Pasaron cinco minutos. Hortense inspeccionó el lugar con la aplicación de una turista en Versalles: los dorados de las cómodas, los cajones abultados, el servicio de plata sobre el mantelete -¿para hacer creer que tomaban el té, quizás?-, el péndulo del reloj que batía el aire en silencio, los espejos biselados, el parqué bien encerado. Estaba atrapada.
– Ha pasado el tiempo -dijo ella consultando su reloj-. Os voy a dejar, encantada de conoceros y espero que no nos volvamos a ver…
Giró sobre sus talones y se dirigió hacia la puerta.
Uno de los chulos se levantó y fue a bloquear la salida y la devolvió al punto de partida. Otro eligió un CD, la obertura de La urraca ladrona, de Rossini, y subió el volumen a tope. Iban a pegarle, eso seguro. No gritaré. No les daré ese gusto. No iban a cargársela. ¡Menudo lío con un cadáver bajo el brazo!
– Encárgate tú, Carlos -dijo el más alto con su tono de jefe.
– OK -respondió el interpelado.
La empujó hasta el cuarto de baño, la tiró al suelo. Volvió a salir. Ella se levantó, esperó un momento, de pie, con los brazos cruzados. Me ha dejado aquí para que me lo piense. Está decidido. No voy a echar raíces aquí.

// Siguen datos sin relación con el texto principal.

(* ===== verification/BoolRewriterCorrect.v ===== *)
(** * Correctness of the Boolean rewriter

    [preRewrite] answers on every term that has a value, with a term of the same value; on
    formulas its answers never grow in [brank] and shrink when it asks to be called again. *)

From S2P Require Import Prelude Integer BitVector Node Cardinality BVRules BVRulesCorrect BVSimplify BVCoreCorrect BVSimplifyCorrect Subterm BVRewriter BoolRewriter.
Local Open Scope Z_scope.

(** Turn the tests on nodes into equations. *)
Ltac node_tests :=
  repeat match goal with
  | |- context [node_eqb ?a ?b] =>
      let E := fresh "E" in destruct (node_eqb a b) eqn:E;
      [apply node_eqb_eq in E; try subst | assert (a <> b) by (intros EE; apply node_eqb_eq in EE; congruence)]; cbn [andb orb negb]
  end.

Section value.
Context {G : Gmp} {HG : GmpSpec G} (e : env).

(** ** Values of the connectives *)
Lemma b_not c b : eval e c = Some (VBool b) -> eval e (notNode c) = Some (VBool (negb b)).
Proof. intros H. apply eval_MkNode. split; [done |]. exists [VBool b]. split; [by repeat constructor | done]. Qed.
Lemma b_equal c d v w : eval e c = Some v -> eval e d = Some w -> same_type v w = true ->
  eval e (eqNode c d) = Some (VBool (bool_decide (v = w))).
Proof. intros Hc Hd Ht. apply eval_MkNode. split; [done |]. exists [v; w]. split; [by repeat constructor | cbn; by rewrite Ht]. Qed.
Lemma b_ite c t f b v w : eval e c = Some (VBool b) -> eval e t = Some v -> eval e f = Some w -> same_type v w = true ->
  eval e (iteNode c t f) = Some (if b then v else w).
Proof. intros Hc Hv Hw Ht. apply eval_MkNode. split; [done |]. exists [VBool b; v; w]. split; [by repeat constructor | cbn; by rewrite Ht]. Qed.
Lemma b_and2 c d a b : eval e c = Some (VBool a) -> eval e d = Some (VBool b) -> eval e (andNode c d) = Some (VBool (a && b)).
Proof.
  intros Hc Hd. apply eval_MkNode. split; [done |]. exists [VBool a; VBool b]. split; [by repeat constructor |].
  cbn. by rewrite andb_true_r.
Qed.

Lemma not_inv n v : getKind n = NOT -> eval e n = Some v -> exists c b, n = notNode c /\ eval e c = Some (VBool b) /\ v = VBool (negb b).
Proof.
  intros Hk H. destruct n as [| | |k ch]; try done. cbn in Hk. subst k.
  destruct (eval_not_inv e ch v H) as (c & b & -> & Hc & ->). by exists c, b.
Qed.
Lemma equal_inv n v : getKind n = EQUAL -> eval e n = Some v -> exists c d w0 w1, n = eqNode c d /\
  eval e c = Some w0 /\ eval e d = Some w1 /\ same_type w0 w1 = true /\ v = VBool (bool_decide (w0 = w1)).
Proof.
  intros Hk H. destruct n as [| | |k ch]; try done. cbn in Hk. subst k.
  destruct (eval_equal_inv e ch v H) as (c & d & w0 & w1 & -> & Hc & Hd & Ht & ->). by exists c, d, w0, w1.
Qed.
Lemma two_bools_inv k n v : (k = IMPLIES \/ k = XOR) -> getKind n = k -> eval e n = Some v ->
  exists c d a b, n = MkNode k [c; d] /\ eval e c = Some (VBool a) /\ eval e d = Some (VBool b) /\
    v = VBool (match k with IMPLIES => implb a b | _ => xorb a b end).
Proof.
  intros Hk Hn H. destruct n as [| | |k' ch]; cbn in Hn; [by destruct Hk; subst .. |]. subst k'.
  apply eval_MkNode in H as (_ & vs & Hvs & H).
  assert (Hs : exists a b, vs = [VBool a; VBool b] /\ v = VBool (match k with IMPLIES => implb a b | _ => xorb a b end)).
  { destruct Hk as [-> | ->]; cbn in H; destruct vs as [|[a|] [|[b|] [|]]]; try done; injection H as <-; by exists a, b. }
  destruct Hs as (a & b & -> & ->).
  inversion Hvs as [|c ? ? ? Hc Hvs1]; subst. inversion Hvs1 as [|d ? ? ? Hd Hvs2]; subst. inversion Hvs2; subst.
  by exists c, d, a, b.
Qed.
Lemma ite_inv n v : getKind n = ITE -> eval e n = Some v -> exists c t f b w0 w1, n = iteNode c t f /\
  eval e c = Some (VBool b) /\ eval e t = Some w0 /\ eval e f = Some w1 /\ same_type w0 w1 = true /\ v = (if b then w0 else w1).
Proof.
  intros Hk H. destruct n as [| | |k ch]; try done. cbn in Hk. subst k. apply eval_MkNode in H as (_ & vs & Hvs & H).
  cbn in H. destruct vs as [|[b|] [|w0 [|w1 [|]]]]; try done. destruct (same_type w0 w1) eqn:Ht; [| done]. injection H as <-.
  inversion Hvs as [|c ? ? ? Hc Hvs1]; subst. inversion Hvs1 as [|t ? ? ? Ht1 Hvs2]; subst.
  inversion Hvs2 as [|f ? ? ? Hf Hvs3]; subst. inversion Hvs3; subst. by exists c, t, f, b, w0, w1.
Qed.

(** ** Helpers *)
Lemma not_not_kind n : isKind NOT n = true <-> getKind n = NOT.
Proof. unfold isKind. apply bool_decide_eq_true. Qed.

Volvió a salir del cuarto de baño, se enfrentó a ellos en el salón y preguntó:
– ¿Y bien? ¿Nos hemos desinflado?
El alto que se tomaba por el jefe enrojeció. Se fue hacia ella, la arrastró hasta el cuarto de baño y la lanzó contra el suelo gritando ¡puta! Cerró la puerta. Le he ofendido, se dijo Hortense. Punto para mí. Eso no va a suavizar los golpes pero, al menos, están prevenidos. No me voy a dejar hacer.
Se ajustó la chaqueta y se frotó los hombros. Permanecer digna y erguida. Era lo único que le quedaba. La atmósfera seguía igual de blanca, algodonosa, y tenía ganas de vomitar.
Sobre todo no debía dejarse dominar por el miedo. Tendría que mantenerlo a distancia. Poner detalles entre el miedo y ella. A lo práctico. Nada del abstracto que aterra y nubla el pensamiento. Nada de grandes ideas del estilo no es justo, no está bien lo que estáis haciendo, me quejaré a quien haga falta… Eso sería arrodillarme ante ellos.
Escuchó al llamado Carlos. Siempre tenía que hacer ruido, gritar para anunciarse. Allí estaba. En el cuarto de baño. Todo blanco. Ni un detalle de color al que agarrarse, del que obtener un poco de resistencia. Ese hombre era un cubo. Un metro cincuenta y cinco por un metro cincuenta y cinco. Un cubo calvo y graso. Un auténtico gnomo. Sólo le faltaban los pelos en la nariz, la glotis como una gota de aceite y las orejas puntiagudas. Aunque los pelos en la nariz, mirándole de cerca, los tenía.
Su ancha silueta ocultó la luz del aplique de cristal opaco. Todo estaba oscuro. Ante la violencia que tenía delante, lo olvidó todo. Ni siquiera podía mirar sus ojos de tanto que brillaban de cólera. Si quería conservar algo de sangre fría, sería mejor que se fijase en la cortina de la ducha. Blanca, todo blanco, como el blanco algodonado que la invadía y la ahogaba. Las paredes también eran blancas. El espejo, la ventanita, el mueble sobre el lavabo. Blanco el lavabo. La bañera, blanca. La alfombrilla de baño, también blanca.
Alargó el brazo, se quitó el cinturón y le pidió que se bajase los vaqueros.